Fair Interventions in Weighted Congestion Games
Miriam Fischer, Martin Gairing, Dario Paccagnan
TL;DR
The paper addresses how fairness constraints affect the ability to improve equilibrium quality in weighted congestion games, proving an unconditional lower bound on PoA that depends only on latency class. It then provides a fair, optimal, polynomial-time taxation mechanism that matches this bound, and shows that no polynomially computable intervention can do better, even without fairness, establishing tight hardness results. The approach hinges on a Lifted LP relaxation inspired by the diseconomy-of-scale framework, a Poisson-based taxation recursion, and a polynomial-latency specialization yielding explicit, computable taxes with PoA bounded by Bell numbers. This work thus positions fair interventions as a powerful yet fundamentally constrained tool, offering both optimal mechanisms and a clear boundary set by computational hardness and latency structure, with practical implications for designing fair, scalable congestion-management policies.
Abstract
In this work we study the power and limitations of fair interventions in weighted congestion games. Specifically, we focus on interventions that aim at improving the equilibrium quality (price of anarchy) and are fair in a suitably defined sense. Within this setting, we provide three key contributions. First, we show that no fair intervention can reduce the price of anarchy below a given factor depending solely on the class of latencies considered. Interestingly, this lower bound is unconditional, i.e., it applies regardless of how much computation interventions are allowed to use. Second, we design a taxation mechanism that is fair and achieves a price of anarchy matching this unconditional lower bound, all the while being polynomial-time computable.

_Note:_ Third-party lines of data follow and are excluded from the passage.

(** A one-dimensional numpy array, of the integer dtype numpy gives a list
    of Python ints ([int64]) or of the dtype it gives a list of floats
    ([float64]). *)
Inductive ndarray : Type :=
| Int64Array (l : list Z)
| Float64Array (l : list float).

Definition wf (x : ndarray) : Prop :=
  match x with
  | Int64Array l => Forall int64 l
  | Float64Array _ => True
  end.

(** A scalar taken out of an array. *)
Inductive scalar : Type :=
| NpInt64 (z : Z)
| NpFloat64 (f : float).

(** [x ** 2], element by element: numpy squares by one multiplication, and
    an [int64] product wraps. *)
Definition pow2 (x : ndarray) : ndarray :=
  match x with
  | Int64Array l => Int64Array (map (fun v => wrap64 (v * v)) l)
  | Float64Array l => Float64Array (map (fun v => v * v) l)
  end.

(** The builtin [sum(a)]: from the int [0], one addition per element, left
    to right.  [0 + numpy.int64] is a [numpy.int64] and the additions wrap;
    [0 + numpy.float64] is the float addition to [0.0].  On an empty array
    the result is the int [0], which [math.sqrt] reads as [NpInt64 0] and
    [NpFloat64 0] alike. *)
Definition sum (a : ndarray) : scalar :=
  match a with
  | Int64Array l => NpInt64 (fold_left (fun acc v => wrap64 (acc + v)) l 0%Z)
  | Float64Array l => NpFloat64 (fold_left (fun acc v => acc + v) l 0)
  end.

(** [__float__] of a numpy scalar: the C cast, which never fails. *)
Definition float_of_scalar (s : scalar) : float :=
  match s with
  | NpInt64 z => Float64.of_Z z
  | NpFloat64 f => f
  end.

(** [def norm(x): return math.sqrt(sum(x ** 2))] *)
Definition norm (x : ndarray) : result float :=
  math_sqrt (float_of_scalar (sum (pow2 x))).

Definition as_floats (x : ndarray) : list float :=
  match x with
  | Int64Array l => map Float64.of_Z l
  | Float64Array l => l
  end.

(** [x / d] for a float [d]: true division, the result is a float64 array. *)
Definition divide (x : ndarray) (d : float) : ndarray :=
  Float64Array (map (fun v => v / d) (as_floats x)).

Definition zero_length_msg : string := "Can't normalise vector with length 0".

(** [[
    def unitvector(x):
        xnorm = norm(x)
        if xnorm == 0:
            raise ValueError("Can't normalise vector with length 0")
        return x / norm(x)
    ]] *)
Definition unitvector (x : ndarray) : result ndarray :=
  xnorm <- norm x ;;
  if xnorm =? 0 then Raise (ValueError zero_length_msg)
  else n <- norm x ;; Ok (divide x n).

(** The text [str] gives for an array and for a float is numpy's and
    Python's formatting, taken as parameters. *)
Section Module_body.

Variable str_array : ndarray -> string.
Variable str_float : float -> string.

(** The block under [if __name__ == "__main__":]. *)
Definition demo : IO.io NoneType :=
  let x1 := Int64Array [0; 1; 2]%Z in
  n <~ IO.lift (norm x1) ;;
  _ <~ IO.print ("The norm of " ++ str_array x1 ++ " is "
                  ++ str_float n ++ ".")%string ;;
  u <~ IO.lift (unitvector x1) ;;
  IO.print ("The unitvector in direction of " ++ str_array x1 ++ " is "
             ++ str_array u ++ ".")%string.

(** Running the file's top level with [__name__] bound to [name]: the
    imports and the two [def]s print nothing; then the guarded block. *)
Definition exec (name : string) : IO.io NoneType :=
  if String.eqb name "__main__" then demo else IO.ret PyNone.
(** * Client report engine: brand store, context builder, renderer, converter

    A shallow embedding of the Python sources

      - [src/api/models.py]            (module [Models])
      - [src/api/storage.py]           (module [Storage])
      - [src/client_reports/renderer.py] (module [Renderer])
      - [src/client_reports/pdf.py]    (module [Pdf])
      - [src/api/main.py]              (module [Api])

    Python dictionaries are finite maps ([gmap string _]); the values that
    travel through JSON documents and template contexts are trees of type
    [json]; code that raises is a function into [Result]; code that touches
    the file system or an external tool threads a [World]. *)

From Stdlib Require Import ZArith NArith Ascii String.
From stdpp Require Import gmap strings list fin_maps.

Set Warnings "-register-all".
Local Open Scope string_scope.

(* ===================================================================== *)
(** * Python values *)
(* ===================================================================== *)

Module Py.

(** What [json.load] returns and what [json.dump] accepts; also the values
    of a template context.  A [JDict] keeps its items in document order. *)
Inductive json : Type :=
| JNull
| JBool (b : bool)
| JNum (n : Z)
| JStr (s : string)
| JList (items : list json)
| JDict (items : list (string * json)).

(** [d.get(k)] on the dictionary that [json.load] builds from an object:
    when the document repeats a key, the last occurrence is the one kept. *)
Fixpoint items_get (k : string) (items : list (string * json)) : option json :=
  match items with
  | [] => None
  | (k', v) :: rest =>
      match items_get k rest with
      | Some w => Some w
      | None => if decide (k' = k) then Some v else None
      end
  end.

(** [dict(items)]: later items overwrite earlier ones. *)
Definition dict_of_items {V} (items : list (string * V)) : gmap string V :=
  fold_left (fun acc kv => <[kv.1 := kv.2]> acc) items ∅.

(** [{**base, **extra}]: the keys of [extra] are written last. *)
Definition dict_merge {V} (base extra : gmap string V) : gmap string V :=
  extra ∪ base.

(** Truthiness of an optional string, as used by [x or default]:
    [None] and the empty string are both false. *)
Definition str_or (x : option string) (default : string) : string :=
  match x with
  | Some s => if decide (s = "") then default else s
  | None => default
  end.
Lemma filter_res_err {A : Type} (f : A -> res bool) (l : list A) (e : error) :
  filter_res f l = Err e -> exists x, In x l /\ f x = Err e.
Proof.
  induction l as [|x l IH]; intros H; [discriminate|].
  cbn [filter_res] in H.
  destruct (f x) as [keep|e'] eqn:Ex.
  - simpl in H. destruct (filter_res f l) as [kept|e''] eqn:El.
    + discriminate.
    + simpl in H. injection H as ->. destruct IH as (y & Hy & Ey); [reflexivity|].
      exists y. split; [now right | assumption].
  - simpl in H. injection H as ->. exists x. split; [now left | assumption].
Qed.

Lemma in_firstn {A : Type} (n : nat) (l : list A) (x : A) :
  In x (firstn n l) -> In x l.
Proof.
  intros H. rewrite <- (firstn_skipn n l). apply in_or_app. now left.
Qed.

Lemma in_skipn {A : Type} (n : nat) (l : list A) (x : A) :
  In x (skipn n l) -> In x l.
Proof.
  intros H. rewrite <- (firstn_skipn n l). apply in_or_app. now right.
Qed.

Lemma incl_js_slice {A : Type} (l : list A) (a b : Z) : incl (js_slice l a b) l.
Proof.
  unfold js_slice. intros x H.
  apply in_firstn in H. eapply in_skipn; eassumption.
Qed.

Lemma sort_insert_perm (cmp : Document -> Document -> Z) (x : Document)
    (l : list Document) : Permutation (sort_insert cmp x l) (x :: l).
Proof.
  induction l as [|y l IH]; simpl.
  - apply Permutation_refl.
  - destruct (0 <? cmp x y).
    + eapply perm_trans; [apply perm_skip, IH | apply perm_swap].
    + apply Permutation_refl.
Qed.

Lemma sortDocuments_perm (l : list Document) (s : list (string * Z)) :
  Permutation (sortDocuments l s) l.
Proof.
  unfold sortDocuments. induction l as [|x l IH]; simpl.
  - apply perm_nil.
  - eapply perm_trans; [apply sort_insert_perm | now apply perm_skip].
Qed.

Lemma applyProjection_length (results : list obj) (p : Projection) :
  length (applyProjection results p) = length results.
Proof. destruct p; simpl; apply length_map. Qed.

Lemma query_projection_length (query : option FindQuery) (results : list obj) :
  length (query_projection query results) = length results.
Proof.
  unfold query_projection.
  destruct (query_options query) as [[? ? ? [p|] ?]|]; try reflexivity.
  apply applyProjection_length.
Qed.

Lemma page_of_incl (query : option FindQuery) (kept : list Document) :
  incl (page_of query kept) kept.
Proof.
  unfold page_of.
  set (sorted := match query_options query with
                 | Some {| sort := Some s |} => sortDocuments kept s
                 | _ => kept
                 end).
  assert (Hs : incl sorted kept).
  { unfold sorted. destruct (query_options query) as [[[s|] ? ? ? ?]|];
      try apply incl_refl.
    intros x Hx. eapply Permutation_in; [apply sortDocuments_perm | exact Hx]. }
  set (skipped := if 0 <? query_skip query
                  then js_slice sorted (query_skip query) (Z.of_nat (length sorted))
                  else sorted).
  assert (Hk : incl skipped kept).
  { unfold skipped. destruct (0 <? query_skip query); [|assumption].
    eapply incl_tran; [apply incl_js_slice | assumption]. }
  destruct (query_options query) as [[? [n|] ? ? ?]|]; try assumption.
  destruct (n =? 0); [assumption|].
  eapply incl_tran; [apply incl_js_slice | assumption].
Qed.

Lemma find_unfold (collection : Collection) (query : option FindQuery) :
  find collection query
  = (matched <- filter_res (selects (query_where query))
                           (values (documents collection)) ;;
     let kept := filter (visible query) matched in
     let page := page_of query kept in
     Ok {| find_success := true;
           find_data := query_projection query (map result_of page);
           totalCount := Z.of_nat (length kept);
           hasMore := (query_skip query + Z.of_nat (length page)
                       <? Z.of_nat (length kept)) |}).
Proof.
  unfold find, page_of, query_projection, query_skip, visible, query_includeDeleted,
    query_options, query_where, selects.
  destruct query as [[w o]|]; cbn [where_ options].
  - assert (E : forall docs : list Document,
               match w with
               | Some w0 =>
                   if truthy w0
                   then filter_res (fun doc => matchesQuery (VObj (data doc)) w0) docs
                   else Ok docs
               | None => Ok docs
               end
               = filter_res (fun doc =>
                               match w with
                               | Some w0 => if truthy w0
                                            then matchesQuery (VObj (data doc)) w0
                                            else Ok true
                               | None => Ok true
                               end) docs).
    { intros docs. destruct w as [w0|].
      - destruct (truthy w0); [reflexivity|].
        induction docs as [|d docs IH]; [reflexivity|].
        cbn [filter_res bind]. now rewrite <- IH.
      - induction docs as [|d docs IH]; [reflexivity|].
        cbn [filter_res bind]. now rewrite <- IH. }
    rewrite E.
    destruct (filter_res _ (values (documents collection))) as [matched|e];
      [|reflexivity].
    cbn [bind].
    destruct o as [[so li sk pr inc]|]; cbn [sort limit skip projection includeDeleted].
    + destruct (flag inc) eqn:Hinc; cbn [orb].
      * assert (Ef : filter (fun _ : Document => true) matched = matched).
        { clear. induction matched; simpl; congruence. }
        rewrite Ef. reflexivity.
      * reflexivity.
    + cbn [flag orb]. reflexivity.
  - assert (E : forall docs : list Document,
               filter_res (fun _ : Document => Ok true) docs = Ok docs).
    { induction docs as [|d docs IH]; [reflexivity|].
      cbn [filter_res bind]. now rewrite IH. }
    rewrite E. cbn [bind flag orb]. reflexivity.
Qed.

Lemma filter_filter_andb {A : Type} (f g : A -> bool) (l : list A) :
  filter g (filter f l) = filter (fun x => f x && g x) l.
Proof.
  induction l as [|x l IH]; simpl; [reflexivity|].
  destruct (f x); simpl; [destruct (g x)|]; now rewrite IH.
Qed.

(** C8.  [find] returns documents of the collection that pass the
    predicate and are visible (not soft-deleted, unless the query has
    [includeDeleted]); [totalCount] is the number of such documents before
    skip and limit; [hasMore] is [skip + returnedCount < totalCount].  Over
    the documents a (x:1), b (x:5) and the soft-deleted c (x:10), the query
    [{where: {x: {$gte: 5}}}] returns b only, with [totalCount = 1] and
    [hasMore = false]. *)
Theorem find_counts_before_paging (collection : Collection)
    (query : option FindQuery) :
  (forall doc, In doc (values (documents collection)) ->
               is_ok (selects (query_where query) doc) = true) ->
  exists r page,
    find collection query = Ok r
    /\ find_data r = query_projection query (map result_of page)
    /\ (forall doc, In doc page ->
                    In doc (values (documents collection))
                    /\ passes (query_where query) doc = true
                    /\ visible query doc = true)
    /\ totalCount r
       = Z.of_nat (length (filter (fun doc => passes (query_where query) doc
                                              && visible query doc)
                                  (values (documents collection))))
    /\ hasMore r
       = (query_skip query + Z.of_nat (length (find_data r)) <? totalCount r)
    /\ find example_collection (Some example_query)
       = Ok {| find_success := true;
               find_data := [[("_id", VStr "b"); ("x", VNum 5)]];
               totalCount := 1;
               hasMore := false |}.
Proof.
  intros Hev. rewrite find_unfold.
  destruct (filter_res_total (selects (query_where query))
              (values (documents collection)) Hev) as [matched Hm].
  rewrite Hm. cbn [bind].
  apply filter_res_ok in Hm. fold (passes (query_where query)) in Hm.
  set (kept := filter (visible query) matched).
  assert (Hkept : kept = filter (fun doc => passes (query_where query) doc
                                            && visible query doc)
                               (values (documents collection))).
  { unfold kept. rewrite Hm. apply filter_filter_andb. }
  eexists. exists (page_of query kept).
  split; [reflexivity|]. cbn [find_data totalCount hasMore].
  split; [reflexivity|].
  split.
  { intros doc Hin. apply page_of_incl in Hin. rewrite Hkept in Hin.
    apply filter_In in Hin as (Hin & Hb). apply andb_prop in Hb. tauto. }
  split; [now rewrite Hkept|].
  split; [now rewrite query_projection_length, length_map|].
  reflexivity.
Qed.

End FindFacts.

Section FindWitness.

Import Js Store.
Open Scope Z_scope.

Third, we show that no intervention (fair or not) can achieve a better approximation if polynomial computability is required. We do so by proving that the minimum social cost is NP-hard to minimize below a factor identical to the one previously introduced. In doing so, our work shows that the algorithm proposed by Makarychev and Sviridenko (Journal of the ACM, 2018) to tackle optimization problems with a "diseconomy of scale" is optimal, and provide a novel way to derandomize its solution via equilibrium computation.